Your logo is one of the most important elements in your business brand, representing your company in visual form. It must be arresting, memorable, relevant and able to convey your brand at a glance.

Here are some tips and examples on what makes a winning company logo.

Types of Logos

In general, most logos fall into one of three general categories:

  1. Business name or letters (such as eBay or Facebook’s F)
  2. Abstract symbols (such as the Chase bank or Mercedes-Benz logo)
  3. Images (such as Apple’s logo or the Rolling Stones’ tongue)

While business names or acronyms are easy to identify with your business, they can also be somewhat boring.

Abstract symbols can ultimately become very memorable (think of Nike’s swoosh), but it takes time and lots of marketing before an abstract logo will be embedded in customers’ minds.

Images are highly memorable and appealing. The ultimate is an image that stands in for your business name, such as the logos for Apple, Shell Oil or the American Red Cross.

Factors to Consider

What personality does your logo need to convey? In other words, what is your business brand? The logo for a cupcake store will be very different than the logo for an accounting firm — one could be frilly and fun, while the other needs to convey reliability and expertise.

What do your competitors' logos look like? Identify what you like and don't like about them. Make sure that your logo doesn't look too similar — otherwise, your customers could confuse your business with theirs, or your competition could accuse you of copying their idea.

Where will your logo be used? Think ahead, and consider all the possible places you might want to put your logo, including:

  • Store signage
  • Business cards
  • Letterhead and stationery
  • Brochures or flyers
  • Your website
  • Product packaging
  • Store shopping bags
  • Billboards
  • Bus stop benches
  • Employee uniforms or name badges
  • Banners
  • Lawn signs
  • Car door magnetized signs
  • Promotional products such as coffee mugs, baseball caps, tote bags and T-shirts
  • Social media websites/avatars/thumbnails

Your logo must scale up and down and be equally identifiable whether it's a tiny thumbnail on Twitter or a giant banner in your store window. Don’t limit yourself with a logo that only works in a couple of ways.

Is it relevant to your industry? You might love a particular image or abstract symbol, but if it's not relevant to your industry, it will just cause confusion. For example, a logo that looks like a mechanical gear could be perfect for a manufacturing company, but wouldn't make sense for a childcare center.

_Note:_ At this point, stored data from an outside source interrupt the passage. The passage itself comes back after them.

(** *** The fences *)

Lemma replace_fence_match (b : jsstring) :
  replace_all fence [] (fence ++ b) = replace_all fence [] b.
Proof.
  change (fence ++ b) with (96%N :: 96%N :: 96%N :: b).
  rewrite replace_all_cons.
  change (starts_with fence (96%N :: 96%N :: 96%N :: b)) with true.
  reflexivity.
Qed.

Lemma repeat_backticks_fence (k : nat) (b : jsstring) :
  exists b', fence ++ repeat 96%N k ++ b = repeat 96%N k ++ b'.
Proof.
  exists (fence ++ b). change fence with (repeat 96%N 3).
  rewrite !app_assoc. f_equal. by rewrite <- !repeat_app, Nat.add_comm.
Qed.

(** Removing the fences leaves no run of three backticks: what remains of a
    run is its length modulo three. *)
Lemma unfenced_run (n : nat) (s : jsstring) :
  length s <= n ->
  includes fence (replace_all fence [] s) = false
  /\ forall k, starts_with (repeat 96%N k) (replace_all fence [] s) = true ->
               starts_with (repeat 96%N k) s = true.
Proof.
  revert s. induction n as [|n IH]; intros s Hn.
  { destruct s; [| simpl in Hn; lia]. split; [done |]. by intros [|k]. }
  destruct s as [|c s]; [split; [done | by intros [|k]] |].
  destruct (starts_with fence (c :: s)) eqn:Hm.
  - apply starts_with_spec in Hm as [b Hb]. rewrite Hb in *.
    assert (length b <= n) as Hb'.
    { change (fence ++ b) with (96%N :: 96%N :: 96%N :: b) in Hn.
      simpl in Hn. lia. }
    rewrite replace_fence_match. destruct (IH b Hb') as [Hi Hrun].
    split; [done |]. intros k Hk. apply Hrun in Hk.
    apply starts_with_spec in Hk as [b' ->].
    destruct (repeat_backticks_fence k b') as [b'' ->].
    apply starts_with_spec. eauto.
  - assert (length s <= n) as Hs by (simpl in Hn; lia).
    destruct (IH s Hs) as [Hi Hrun].
    assert (forall k, starts_with (repeat 96%N k) (c :: replace_all fence [] s) = true ->
                      starts_with (repeat 96%N k) (c :: s) = true) as Hrun'.
    { intros [|k]; [done |]. simpl.
      intros [Hc Hk]%andb_true_iff. rewrite Hc. simpl. by apply Hrun. }
    rewrite replace_all_cons, Hm. split; [| done].
    change (includes fence (c :: replace_all fence [] s))
      with (starts_with fence (c :: replace_all fence [] s)
            || includes fence (replace_all fence [] s)).
    rewrite Hi, orb_false_r.
    destruct (starts_with fence (c :: replace_all fence [] s)) eqn:Hf; [| done].
    apply (Hrun' 3) in Hf. change (repeat 96%N 3) with fence in Hf. congruence.
Qed.

Lemma unfenced (s : jsstring) : includes fence (replace_all fence [] s) = false.
Proof. exact (proj1 (unfenced_run (length s) s (le_n _))). Qed.

Lemma strip_fences_clean (s : jsstring) :
  includes fence (strip_fences s) = false.
Proof.
  unfold strip_fences.
  destruct (trim_infix (replace_all fence [] (replace_all fence_json [] s)))
    as (a & b & Hab & _).
  apply (includes_infix fence a _ b). rewrite <- Hab. apply unfenced.
Qed.
(** C3: on the fallback path (the configurations are broadcast and all
    resolved, some resolved unit is not the bound unit itself, and the
    inputs are not empty), [batch] with [return_exceptions] set, or with
    every item's [invoke] succeeding, returns a list as long as the
    inputs whose position [i] holds what [invoke] gives on input [i] under
    configuration [i]: its value, or the exception caught. Without
    [return_exceptions], the exception of the first failing item
    propagates instead. *)
Theorem batch_fallback `{!PurePrepare Self} (self : Self)
    (inputs : list Input) (config : ConfigArg) (return_exceptions : bool)
    (kwargs : Kwargs) (s : positive) configs prepared s' :
  get_config_list config (length inputs) = Ok configs →
  mapM (λ c, _prepare self (Some c)) configs s = Ok (prepared, s') →
  Exists (λ p, uid p ≠ uid (bound self)) prepared →
  inputs ≠ [] →
  ((return_exceptions = true
    ∨ ∀ i x c, inputs !! i = Some x → configs !! i = Some c →
               ∃ o, outcome (invoke self x (Some c) kwargs s) = Ok o) →
   ∃ l, batch self inputs config return_exceptions kwargs s = Ok (l, s')
        ∧ length l = length inputs
        ∧ ∀ i x c s0, inputs !! i = Some x → configs !! i = Some c →
            l !! i = Some (captured (outcome (invoke self x (Some c) kwargs s0))))
  ∧ (return_exceptions = false →
     ∀ i x c e, inputs !! i = Some x → configs !! i = Some c →
       outcome (invoke self x (Some c) kwargs s) = Raise e →
       (∀ j x' c', j < i → inputs !! j = Some x' → configs !! j = Some c' →
                   ∃ o, outcome (invoke self x' (Some c') kwargs s) = Ok o) →
       batch self inputs config return_exceptions kwargs s = Raise e).
Proof.
  intros Hcfg Hprep Hex Hne.
  rewrite (batch_resolved _ _ _ _ _ _ _ _ _ Hcfg Hprep).
  replace (forallb _ prepared) with false; cycle 1.
  { symmetry. apply not_true_is_false. rewrite is_bound_all.
    by apply Exists_not_Forall. }
  apply get_config_list_length in Hcfg as Hlen.
  apply mapM_M_lookup in Hprep as [Hplen Hplook].
  assert (Hinv : ∀ i x c p s0, inputs !! i = Some x → configs !! i = Some c →
            prepared !! i = Some p →
            outcome (invoke self x (Some c) kwargs s0)
            = run_invoke p x (Some c) kwargs).
  { intros i x c p s0 Hx Hc Hp.
    destruct (Hplook i c Hc) as (p' & si & si' & Hp' & Hres).
    simplify_eq. by eapply invoke_resolved. }
  destruct inputs as [|x0 inputs']; [done|]. cbv iota.
  set (inputs := x0 :: inputs') in *. clearbody inputs. clear Hne.
  assert (Hlens : length prepared = length inputs) by congruence.
  assert (Hlenc : length inputs = length configs) by congruence.
  split.
  - intros Hok.
    destruct (executor_map_total
                (batch_invoke (Output:=Output) return_exceptions kwargs)
                prepared inputs configs Hlens Hlenc) as [l Hl].
    { intros i p x c Hp Hx Hc. destruct Hok as [-> | Hall].
      - rewrite batch_invoke_captured. by eexists.
      - destruct (Hall i x c Hx Hc) as [o Ho].
        rewrite (Hinv i x c p s Hx Hc Hp) in Ho.
        rewrite (batch_invoke_ok _ _ _ _ _ _ Ho). by eexists. }
    exists l. rewrite Hl. split; [done|].
    destruct (executor_map_ok _ _ _ _ _ Hlens Hlenc Hl) as [Hll Hlook].
    split; [done|].
    intros i x c s0 Hx Hc.
    destruct (lookup_lt_is_Some_2 prepared i) as [p Hp].
    { rewrite Hlens. by eapply lookup_lt_Some. }
    destruct (Hlook i p x c Hp Hx Hc) as (r & Hr & ->).
    rewrite (Hinv i x c p s0 Hx Hc Hp). f_equal.
    destruct Hok as [-> | Hall].
    + rewrite batch_invoke_captured in Hr. by injection Hr as <-.
    + destruct (Hall i x c Hx Hc) as [o Ho].
      rewrite (Hinv i x c p s Hx Hc Hp) in Ho.
      rewrite (batch_invoke_ok _ _ _ _ _ _ Ho) in Hr. injection Hr as <-.
      by rewrite Ho.
  - intros -> i x c e Hx Hc He Hbefore.
    destruct (lookup_lt_is_Some_2 prepared i) as [p Hp].
    { rewrite Hlens. by eapply lookup_lt_Some. }
    rewrite (executor_map_raise _ prepared inputs configs i p x c e); try done.
    + apply batch_invoke_raise. by rewrite <-(Hinv i x c p s Hx Hc Hp).
    + intros j p' x' c' Hj Hp' Hx' Hc'.
      destruct (Hbefore j x' c' Hj Hx' Hc') as [o Ho].
      rewrite (Hinv j x' c' p' s Hx' Hc' Hp') in Ho.
      rewrite (batch_invoke_ok _ _ _ _ _ _ Ho). by eexists.
Qed.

Does it rely on color? A good logo works as well in black and white as in color.

Apple’s logo, for example, can be translated into black, white, silver, rainbow striped and still convey the Apple brand at a glance. Don't use too many colors in your logo: Using more than three colors will make it much more expensive to print.

Is it too trendy? There's a fine line between looking current and looking like a "fashion victim" when it comes to logos. The less exaggerated and simpler your logo is, the better it will stand the test of time.

Designing Your Logo

Because your logo is so important, it’s best to use a professional unless you actually have graphic design expertise. Hiring a designer doesn't have to break the bank. At websites, such as Deluxe, DesignCrowd, 99Designs, and LogoWorks, a stable of experienced designers will design logos for set prices. If you want more flexibility, sites such as UpWork, Freelancer and Guru can connect you with designers who will bid on your project.

If you want to work with a designer in person, ask friends and colleagues for recommendations. A professional designer will be up to date with current design trends, knowledgeable about the psychological effects of colors and shapes, and able to create a truly unique logo (such as one using a custom typeface created just for you). You can even find a graphic designer who specializes in your industry to really give you an edge.

Before working with a designer or design service, know what is included. How many revisions can you make to the logo? Will you own all rights to the logo?

Protect Your Logo

Once your logo is finalized, get copies of the artwork in in the appropriate digital formats for both print and online use. Then visit uspto.gov and trademark your logo, so no one else can use it. Your logo is a big investment, so be sure to protect it.